The statement indicated that eligible holders tendering their eligible bonds pursuant to the invitation would receive Exchange Bonds of the Government on the terms and subject to the conditions described in the Exchange Memorandum.
“In 2023 and 2024, both instruments will pay 5 per cent coupon in cash, and the remainder will be capitalised into the nominal amount of the two bonds to comply with the cash constraints and the macro-framework defined under the programme agreed between the government and the IMF,” the statement said.
The finance ministry stated that the alternative offer has been designed to achieve the same average maturity as pension funds current holdings of old bonds, currently between 4 and 5 years, achieve a better average coupon (currently at 18.5 per cent while alleviating the cash constraint for the government during the initial years after the exchange.

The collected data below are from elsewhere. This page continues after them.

(** the cell at (1.0, 1.0): the row at (0.9, 1.0) comes first but is
    farther than the rows on the grid point *)
Lemma update_pmf_exact_hit_witness :
  ∃ pmf' r0,
    update_pmf lambdas_half (frac 1 2) (frac 1 2) wham_exact pmf_3x3 = (Ret tt, pmf')
    ∧ In (Row (of_int 1) (of_int 1) (of_int 6) fzero)
         (reduced_rows (frac 1 2) (frac 1 2) wham_exact (of_int 1) (of_int 1))
    ∧ dist_of (of_int 1) (of_int 1) (Row (of_int 1) (of_int 1) (of_int 6) fzero) = fzero
    ∧ find (λ r, feqb (dist_of (of_int 1) (of_int 1) r) fzero)
        (reduced_rows (frac 1 2) (frac 1 2) wham_exact (of_int 1) (of_int 1)) = Some r0
    ∧ getitem pmf' 2 2 = Some (e r0).
Proof.
  apply (update_pmf_exact_hit lambdas_half (frac 1 2) (frac 1 2) wham_exact pmf_3x3 2 2
           (of_int 1) (of_int 1) (Row (of_int 1) (of_int 1) (of_int 6) fzero)).
  - repeat constructor.
  - simpl. lia.
  - simpl. lia.
  - vm_compute. reflexivity.
  - reflexivity.
  - reflexivity.
  - reflexivity.
  - reflexivity.
  - simpl. auto.
  - vm_compute. reflexivity.
  - vm_compute. reflexivity.
Defined.

(** on that table the cell gets the energy of the first row on the grid
    point; with a row that is 2^-600 beside the grid point (0, 0) and comes
    first, the cell gets the energy of that row, whose squared offset
    underflows to zero *)
Example update_pmf_exact_hit_first :
  getitem (update_pmf lambdas_half (frac 1 2) (frac 1 2) wham_exact pmf_3x3).2 2 2
  = Some (of_int 5)
  ∧ getitem (update_pmf lambdas_half (frac 1 2) (frac 1 2)
               [Row (frac 1 (2 ^ 600)) fzero (of_int 7) fzero;
                Row fzero fzero (of_int 5) fzero] pmf_3x3).2 0 0
    = Some (of_int 7).
Proof. vm_compute. split; reflexivity. Qed.

(** X7.  [update_pmf] writes nothing of its own: after it, a cell holds
    plus-infinity, its window being empty, or the energy of a row of the
    table that lies in its window. *)
Theorem update_pmf_values_from_table (get_lambdas_for_index : nat * nat → num * num)
    (step_x step_y : num) (wham_pmf : frame) (pmf : grid num) :
  rectangular pmf →
  ∃ pmf', update_pmf get_lambdas_for_index step_x step_y wham_pmf pmf = (Ret tt, pmf')
          ∧ ∀ ix iy, (ix < (shape pmf).1)%nat → (iy < (shape pmf).2)%nat →
              let window := window step_x step_y (get_lambdas_for_index (ix, iy)).1
                              (get_lambdas_for_index (ix, iy)).2 in
              (getitem pmf' ix iy = Some PInf ∧ ∀ r, In r wham_pmf → window r = false)
              ∨ ∃ r, In r wham_pmf ∧ window r = true ∧ getitem pmf' ix iy = Some (e r).
Proof.
  intros Hrect.
  destruct (update_pmf_cells get_lambdas_for_index step_x step_y wham_pmf pmf Hrect)
    as (pmf' & Hrun & _ & Hcells).
  exists pmf'. split; [exact Hrun|]. intros ix iy Hx Hy window.
  destruct (Hcells ix iy Hx Hy) as (v & Hv & ->).
  destruct (get_lambdas_for_index (ix, iy)) as [lambdax lambday] eqn:Hl.
  simpl in window.
  destruct (reduced_rows step_x step_y wham_pmf lambdax lambday) as [|a l] eqn:Hred.
  - left. rewrite (cell_value_unmatched get_lambdas_for_index step_x step_y wham_pmf
                     ix iy lambdax lambday Hl Hred) in Hv.
    split; [congruence|]. intros r Hr. destruct (window r) eqn:Hw; [|reflexivity].
    exfalso. assert (In r (reduced_rows step_x step_y wham_pmf lambdax lambday)) as Hin
      by (apply filter_In; split; assumption).
    rewrite Hred in Hin. exact Hin.
  - right.
    destruct (cell_value_nearest get_lambdas_for_index step_x step_y wham_pmf ix iy
                lambdax lambday Hl) as (r0 & r1 & _ & _ & Hv1 & _ & Hin & _).
    { rewrite Hred. discriminate. }
    apply filter_In in Hin. destruct Hin as [Hin Hw].
    exists r1. split; [exact Hin|]. split; [exact Hw | congruence].
Qed.

Lemma update_pmf_values_from_table_witness :
  ∃ pmf', update_pmf lambdas_half (frac 1 2) (frac 1 2) wham_two_rows pmf_3x3 = (Ret tt, pmf')
          ∧ ∀ ix iy, (ix < 3)%nat → (iy < 3)%nat →
              let window := window (frac 1 2) (frac 1 2) (lambdas_half (ix, iy)).1
                              (lambdas_half (ix, iy)).2 in
              (getitem pmf' ix iy = Some PInf ∧ ∀ r, In r wham_two_rows → window r = false)
              ∨ ∃ r, In r wham_two_rows ∧ window r = true
                     ∧ getitem pmf' ix iy = Some (e r).
Proof.
  apply (update_pmf_values_from_table lambdas_half (frac 1 2) (frac 1 2) wham_two_rows pmf_3x3).
  repeat constructor.
Defined.

(** * Further properties of the boundary calculator *)

(** X8.  When exactly one cell of the sample grid is not zero, the rectangle
    of [get_wham_borders] is the coordinate of that cell, moved out by two
    lambda steps on every side, each product, difference and sum rounded. *)
Theorem get_wham_borders_one_cell (get_lambdas_for_index : nat * nat → num * num)
    (self : runner) (ix iy : nat) (lambdax lambday : num) :
  (∀ jx jy, sampled (sample_list self) jx jy ↔ (jx, jy) = (ix, iy)) →
  get_lambdas_for_index (ix, iy) = (lambdax, lambday) →
  get_wham_borders get_lambdas_for_index self =
  Ret [fsub lambdax (fmul (of_int 2) (cv_step (cvs self).1));
       fsub lambday (fmul (of_int 2) (cv_step (cvs self).2));
       fadd lambdax (fmul (of_int 2) (cv_step (cvs self).1));
       fadd lambday (fmul (of_int 2) (cv_step (cvs self).2))].
Proof.
  intros Honly Hl.
  destruct (bounding_box (sample_list self) ix iy) as
    (min0 & min1 & max0 & max1 & Hmin0 & Hmin1 & Hmax0 & Hmax1
     & (a0 & Ha0) & (a1 & Ha1) & (a2 & Ha2) & (a3 & Ha3) & _).
  { apply Honly. reflexivity. }
  apply Honly in Ha0, Ha1, Ha2, Ha3.
  injection Ha0 as -> _. injection Ha1 as _ ->. injection Ha2 as -> _. injection Ha3 as _ ->.
  unfold get_wham_borders. rewrite Hmin0, Hmin1, Hmax0, Hmax1. simpl.
  rewrite Hl. reflexivity.
Qed.

Lemma get_wham_borders_one_cell_witness :
  get_wham_borders lambdas_half (demo_runner false sampled_once) =
  Ret [frac (-1) 2; frac (-1) 2; frac 3 2; frac 3 2].
Proof.
  apply (get_wham_borders_one_cell lambdas_half (demo_runner false sampled_once) 1 1
           (frac 1 2) (frac 1 2)).
  - intros jx jy. split.
    + intros (c & Hc & Hne).
      destruct jx as [|[|[|jx]]], jy as [|[|[|jy]]]; cbv in Hc; try discriminate;
        try reflexivity; injection Hc as <-; contradiction.
    + intros [= -> ->]. exists 3%Z. split; [reflexivity | lia].
  - reflexivity.
Defined.

(** * Further properties of the output loader *)

Lemma replace_inf_not_inf (v : num) : isinf (replace_inf v) = false.
Proof. destruct v; reflexivity. Qed.

Lemma loaded_row_after_cleaning (df : frame) (r : row) :
  In r (dropna_e (map replace_inf_row df)) → loaded_row r = true.
Proof.
  unfold dropna_e. rewrite filter_In, in_map_iff.
  intros [(r' & <- & _) Hnan]. unfold loaded_row. simpl in *.
  rewrite !replace_inf_not_inf. simpl. rewrite !andb_true_r.
  destruct (e r'); simpl in *; congruence.
Qed.

Lemma cleaning_loaded (df : frame) :
  Forall (λ r, loaded_row r = true) df → dropna_e (map replace_inf_row df) = df.
Proof.
  unfold dropna_e. induction 1 as [|r df Hr _ IH]; [reflexivity|].
  cbn [map List.filter]. rewrite IH.
  assert (replace_inf_row r = r ∧ isnan (e r) = false) as [-> ->]; [|reflexivity].
  unfold loaded_row in Hr. destruct r as [rx ry re rp]. simpl in *.
  apply andb_true_iff in Hr. destruct Hr as [Hr Hp].
  apply andb_true_iff in Hr. destruct Hr as [Hr Hy].
  apply andb_true_iff in Hr. destruct Hr as [He Hx].
  apply negb_true_iff in Hx, Hy, Hp.
  unfold replace_inf_row. simpl.
  rewrite (replace_inf_id rx Hx), (replace_inf_id ry Hy), (replace_inf_id rp Hp).
  destruct re; try discriminate; split; reflexivity.
Qed.

(** X9.  What [load_wham_pmf] returns is clean: every row has a finite
    energy and no infinite value, and cleaning it again changes nothing.
    Loading changes no file. *)
Theorem load_wham_pmf_rows_are_clean (read_csv : string → option (list row))
    (wham_file : string) (w w' : world) (out : frame) :
  load_wham_pmf read_csv wham_file w = (Ret out, w') →
  Forall (λ r, isfinite (e r) = true ∧ isinf (x r) = false
               ∧ isinf (y r) = false ∧ isinf (pro r) = false) out
  ∧ dropna_e (map replace_inf_row out) = out
  ∧ fs w' = fs w.
Proof.
  unfold load_wham_pmf. destruct (fs w !! wham_file) as [text|]; [|discriminate].
  destruct (read_csv text) as [df|]; [|discriminate].
  intros [= <- <-].
  assert (Forall (λ r, loaded_row r = true) (dropna_e (map replace_inf_row df))) as H.
  { apply Forall_forall. intros r Hr. apply list_elem_of_In in Hr.
    eapply loaded_row_after_cleaning, Hr. }
  split; [|split; [apply cleaning_loaded, H | reflexivity]].
  eapply Forall_impl; [exact H|]. intros r Hr. unfold loaded_row in Hr.
  apply andb_true_iff in Hr. destruct Hr as [Hr Hp].
  apply andb_true_iff in Hr. destruct Hr as [Hr Hy].
  apply andb_true_iff in Hr. destruct Hr as [He Hx].
  apply negb_true_iff in Hx, Hy, Hp. auto.
Qed.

The Offer Preserves the Net Present Value of Pension Funds
Overall, it explained that the offer preserves the net present value of pension funds current holding of old bonds at a 21 per cent discount factor, the Minister said in a letter accompanying the Memorandum of Exchange.
“All offers to exchange eligible bonds made by eligible holders are irrevocable subject to withdrawal rights under certain limited circumstances,” the statement said.
The submission of offers commenced from now and would end August 18, 2023, but subject to extension, the statement indicated.
“By tendering their Eligible Bonds, Eligible Holders represent and warrant that such Eligible Bonds constitute all the Eligible Bonds owned by them and consent to the blocking by the Central Securities Depository (CSD) of any attempt to transfer them prior to the Settlement Date (as defined below) or the termination of the Invitation by the Republic,” it stated.
The government indicated that on August 25, 2023 (the settlement date), it would issue the new bonds to eligible holders whose offers were accepted for credit to the account of such eligible holder at Ghana’s CSD.
The government added that it reserves the right to extend the settlement date (including with respect to one or more series of Eligible Bonds) without offering Eligible Holders the right to withdraw their Offers.
That would occur, provided that such extended Settlement Date was not later than August 28, 2023 – the longstop date. “The Government may extend the settlement date beyond such longstop date and designate a new longstop date,” the statement noted.
However, such extension would be subject to the granting of withdrawal rights to eligible holders who submitted offers before such extension, subject to the conditions described in the Exchange Memorandum.